[Saved entries]
###
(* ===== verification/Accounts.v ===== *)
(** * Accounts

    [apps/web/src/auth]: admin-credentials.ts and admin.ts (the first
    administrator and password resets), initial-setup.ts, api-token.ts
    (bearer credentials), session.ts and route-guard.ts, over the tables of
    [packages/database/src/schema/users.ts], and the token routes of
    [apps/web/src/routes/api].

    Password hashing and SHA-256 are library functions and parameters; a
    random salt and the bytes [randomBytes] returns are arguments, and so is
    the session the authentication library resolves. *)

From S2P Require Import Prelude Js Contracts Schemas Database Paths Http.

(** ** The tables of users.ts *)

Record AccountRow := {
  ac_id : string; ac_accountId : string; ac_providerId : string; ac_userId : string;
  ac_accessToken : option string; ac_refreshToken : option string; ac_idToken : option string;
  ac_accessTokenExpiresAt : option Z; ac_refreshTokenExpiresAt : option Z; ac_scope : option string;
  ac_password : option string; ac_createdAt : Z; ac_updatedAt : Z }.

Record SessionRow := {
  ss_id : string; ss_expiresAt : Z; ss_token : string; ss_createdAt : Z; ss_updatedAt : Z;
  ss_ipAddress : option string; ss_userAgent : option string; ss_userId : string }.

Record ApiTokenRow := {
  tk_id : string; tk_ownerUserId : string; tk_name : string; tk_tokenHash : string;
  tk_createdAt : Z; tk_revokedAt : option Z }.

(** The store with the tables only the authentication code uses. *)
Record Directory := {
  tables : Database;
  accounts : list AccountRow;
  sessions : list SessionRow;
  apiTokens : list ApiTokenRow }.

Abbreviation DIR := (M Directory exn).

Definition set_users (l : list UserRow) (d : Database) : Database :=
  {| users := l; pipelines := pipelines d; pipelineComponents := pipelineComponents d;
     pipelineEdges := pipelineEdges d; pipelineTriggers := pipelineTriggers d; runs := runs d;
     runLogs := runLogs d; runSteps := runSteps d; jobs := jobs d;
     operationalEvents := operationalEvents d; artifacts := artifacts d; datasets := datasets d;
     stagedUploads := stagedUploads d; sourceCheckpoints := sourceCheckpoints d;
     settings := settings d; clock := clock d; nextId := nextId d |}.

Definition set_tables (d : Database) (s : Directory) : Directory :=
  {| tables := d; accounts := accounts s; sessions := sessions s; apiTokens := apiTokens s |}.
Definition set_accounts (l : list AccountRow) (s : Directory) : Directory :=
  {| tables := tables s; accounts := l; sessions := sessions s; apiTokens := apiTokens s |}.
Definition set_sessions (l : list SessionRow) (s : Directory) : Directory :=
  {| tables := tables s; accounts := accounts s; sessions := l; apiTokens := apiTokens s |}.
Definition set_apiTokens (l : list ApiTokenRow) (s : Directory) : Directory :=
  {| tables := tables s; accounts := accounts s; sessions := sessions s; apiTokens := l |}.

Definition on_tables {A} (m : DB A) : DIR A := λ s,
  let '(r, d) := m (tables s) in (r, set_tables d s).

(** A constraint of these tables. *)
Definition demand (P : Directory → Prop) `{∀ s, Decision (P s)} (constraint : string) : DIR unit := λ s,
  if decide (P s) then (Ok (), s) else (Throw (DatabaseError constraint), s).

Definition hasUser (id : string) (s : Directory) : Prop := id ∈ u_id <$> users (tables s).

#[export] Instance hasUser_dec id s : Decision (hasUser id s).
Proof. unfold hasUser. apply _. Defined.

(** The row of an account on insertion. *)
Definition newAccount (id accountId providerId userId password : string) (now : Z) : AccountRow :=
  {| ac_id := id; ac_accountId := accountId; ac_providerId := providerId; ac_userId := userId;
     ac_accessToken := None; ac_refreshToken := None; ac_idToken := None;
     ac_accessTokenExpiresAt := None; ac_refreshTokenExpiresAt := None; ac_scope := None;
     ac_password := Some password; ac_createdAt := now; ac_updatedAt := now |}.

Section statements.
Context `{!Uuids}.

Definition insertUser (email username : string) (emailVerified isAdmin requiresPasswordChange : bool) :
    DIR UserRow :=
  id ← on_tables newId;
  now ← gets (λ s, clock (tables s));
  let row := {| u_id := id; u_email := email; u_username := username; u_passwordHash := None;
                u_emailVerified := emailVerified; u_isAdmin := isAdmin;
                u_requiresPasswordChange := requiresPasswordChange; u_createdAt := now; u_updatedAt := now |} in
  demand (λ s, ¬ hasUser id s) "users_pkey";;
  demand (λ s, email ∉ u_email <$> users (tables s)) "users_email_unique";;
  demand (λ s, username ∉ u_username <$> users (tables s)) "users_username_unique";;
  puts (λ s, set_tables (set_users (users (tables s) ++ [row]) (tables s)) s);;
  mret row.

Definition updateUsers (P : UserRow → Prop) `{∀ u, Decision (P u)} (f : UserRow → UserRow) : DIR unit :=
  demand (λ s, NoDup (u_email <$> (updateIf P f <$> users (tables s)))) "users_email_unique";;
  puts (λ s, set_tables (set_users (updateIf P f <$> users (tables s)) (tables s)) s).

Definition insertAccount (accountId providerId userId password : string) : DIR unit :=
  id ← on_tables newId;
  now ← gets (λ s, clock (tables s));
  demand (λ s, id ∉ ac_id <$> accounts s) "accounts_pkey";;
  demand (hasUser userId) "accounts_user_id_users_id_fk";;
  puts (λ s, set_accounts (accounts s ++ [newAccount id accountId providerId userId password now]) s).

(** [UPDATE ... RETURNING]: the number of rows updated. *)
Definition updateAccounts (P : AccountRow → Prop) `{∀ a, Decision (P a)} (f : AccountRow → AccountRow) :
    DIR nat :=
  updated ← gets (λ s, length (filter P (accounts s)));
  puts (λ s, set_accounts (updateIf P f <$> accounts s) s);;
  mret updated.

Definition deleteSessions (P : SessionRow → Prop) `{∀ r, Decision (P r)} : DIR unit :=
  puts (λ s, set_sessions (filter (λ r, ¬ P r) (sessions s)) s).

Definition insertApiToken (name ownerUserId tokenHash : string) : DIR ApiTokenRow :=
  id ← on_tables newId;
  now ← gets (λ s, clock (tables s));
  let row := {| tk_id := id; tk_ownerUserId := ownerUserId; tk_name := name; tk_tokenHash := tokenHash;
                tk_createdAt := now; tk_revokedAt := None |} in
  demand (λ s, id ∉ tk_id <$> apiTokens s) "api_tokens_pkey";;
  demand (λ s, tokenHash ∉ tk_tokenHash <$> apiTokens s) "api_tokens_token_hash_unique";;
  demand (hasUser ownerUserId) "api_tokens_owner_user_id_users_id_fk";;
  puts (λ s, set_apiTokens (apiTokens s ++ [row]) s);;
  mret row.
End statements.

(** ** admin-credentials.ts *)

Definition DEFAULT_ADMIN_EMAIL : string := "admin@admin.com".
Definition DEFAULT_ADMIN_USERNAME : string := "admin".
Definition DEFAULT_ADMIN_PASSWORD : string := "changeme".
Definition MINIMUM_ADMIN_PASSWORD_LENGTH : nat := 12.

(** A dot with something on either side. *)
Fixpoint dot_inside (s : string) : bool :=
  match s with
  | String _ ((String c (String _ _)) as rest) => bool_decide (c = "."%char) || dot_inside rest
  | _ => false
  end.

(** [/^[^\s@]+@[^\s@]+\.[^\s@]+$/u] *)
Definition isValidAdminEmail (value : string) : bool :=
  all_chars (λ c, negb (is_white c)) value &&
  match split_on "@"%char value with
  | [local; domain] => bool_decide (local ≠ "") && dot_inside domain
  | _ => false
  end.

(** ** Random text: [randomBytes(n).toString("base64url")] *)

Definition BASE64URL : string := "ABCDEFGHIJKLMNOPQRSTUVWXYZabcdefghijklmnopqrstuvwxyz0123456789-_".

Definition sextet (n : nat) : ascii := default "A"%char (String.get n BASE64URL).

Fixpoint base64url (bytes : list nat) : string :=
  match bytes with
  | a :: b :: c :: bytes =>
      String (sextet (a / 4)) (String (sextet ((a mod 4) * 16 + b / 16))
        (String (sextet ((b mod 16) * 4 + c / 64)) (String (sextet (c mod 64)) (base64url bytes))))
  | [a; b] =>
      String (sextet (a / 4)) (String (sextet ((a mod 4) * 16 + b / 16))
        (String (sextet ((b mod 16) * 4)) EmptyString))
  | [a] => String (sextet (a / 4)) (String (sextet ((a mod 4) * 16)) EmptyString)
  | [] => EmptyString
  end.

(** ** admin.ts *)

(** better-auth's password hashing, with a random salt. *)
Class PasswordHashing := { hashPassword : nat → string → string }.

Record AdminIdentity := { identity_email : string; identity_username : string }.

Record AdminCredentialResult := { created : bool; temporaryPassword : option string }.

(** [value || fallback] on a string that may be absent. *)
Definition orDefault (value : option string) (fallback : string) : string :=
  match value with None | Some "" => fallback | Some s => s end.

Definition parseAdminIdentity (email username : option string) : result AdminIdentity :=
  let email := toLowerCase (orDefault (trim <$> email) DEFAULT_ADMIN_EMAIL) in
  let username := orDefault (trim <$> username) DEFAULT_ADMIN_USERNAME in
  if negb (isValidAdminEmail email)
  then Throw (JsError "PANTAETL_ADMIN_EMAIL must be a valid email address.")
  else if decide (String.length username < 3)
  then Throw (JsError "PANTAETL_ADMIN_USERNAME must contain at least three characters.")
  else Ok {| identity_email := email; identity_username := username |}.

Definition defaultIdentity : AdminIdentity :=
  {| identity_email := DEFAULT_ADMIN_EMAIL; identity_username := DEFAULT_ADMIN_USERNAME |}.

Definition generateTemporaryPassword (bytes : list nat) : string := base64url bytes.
###
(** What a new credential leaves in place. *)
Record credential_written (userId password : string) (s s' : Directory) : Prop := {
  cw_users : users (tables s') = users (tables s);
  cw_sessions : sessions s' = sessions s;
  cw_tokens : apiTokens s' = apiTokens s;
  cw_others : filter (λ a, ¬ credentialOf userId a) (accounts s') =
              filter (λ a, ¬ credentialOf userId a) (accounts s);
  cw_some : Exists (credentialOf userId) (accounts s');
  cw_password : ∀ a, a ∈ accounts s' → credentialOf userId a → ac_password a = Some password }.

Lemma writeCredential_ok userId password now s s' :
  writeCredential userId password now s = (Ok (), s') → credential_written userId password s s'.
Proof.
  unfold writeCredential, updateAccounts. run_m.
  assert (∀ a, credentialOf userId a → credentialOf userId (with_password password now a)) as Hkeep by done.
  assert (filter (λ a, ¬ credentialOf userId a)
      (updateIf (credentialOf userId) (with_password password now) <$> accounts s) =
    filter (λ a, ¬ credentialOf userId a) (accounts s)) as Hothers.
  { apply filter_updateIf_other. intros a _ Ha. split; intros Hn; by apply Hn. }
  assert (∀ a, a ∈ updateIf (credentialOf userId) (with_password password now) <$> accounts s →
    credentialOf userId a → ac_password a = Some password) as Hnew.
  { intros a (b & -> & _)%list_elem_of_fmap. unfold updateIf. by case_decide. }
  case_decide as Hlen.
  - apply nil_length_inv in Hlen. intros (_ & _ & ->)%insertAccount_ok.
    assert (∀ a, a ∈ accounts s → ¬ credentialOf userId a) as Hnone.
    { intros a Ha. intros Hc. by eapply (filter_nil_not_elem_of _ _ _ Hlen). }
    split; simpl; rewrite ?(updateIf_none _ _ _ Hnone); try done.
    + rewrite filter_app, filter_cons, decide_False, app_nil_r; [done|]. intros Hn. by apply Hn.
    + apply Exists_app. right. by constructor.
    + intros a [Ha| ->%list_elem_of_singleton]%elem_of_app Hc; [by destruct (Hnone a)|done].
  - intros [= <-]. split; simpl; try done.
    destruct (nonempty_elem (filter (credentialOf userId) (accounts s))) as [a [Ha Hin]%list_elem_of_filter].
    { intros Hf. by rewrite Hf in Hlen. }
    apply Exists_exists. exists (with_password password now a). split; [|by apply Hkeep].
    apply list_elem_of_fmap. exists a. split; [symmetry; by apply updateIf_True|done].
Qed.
###
_WHAT TO WORK ON:_
Output the lines above exactly, but only those between the line holding "Record credential_written (userId" and the line holding "cw_others : filter", inclusive.

_ANSWER TO THIS TASK:_
Record credential_written (userId password : string) (s s' : Directory) : Prop := {
  cw_users : users (tables s') = users (tables s);
  cw_sessions : sessions s' = sessions s;
  cw_tokens : apiTokens s' = apiTokens s;
  cw_others : filter (λ a, ¬ credentialOf userId a) (accounts s') =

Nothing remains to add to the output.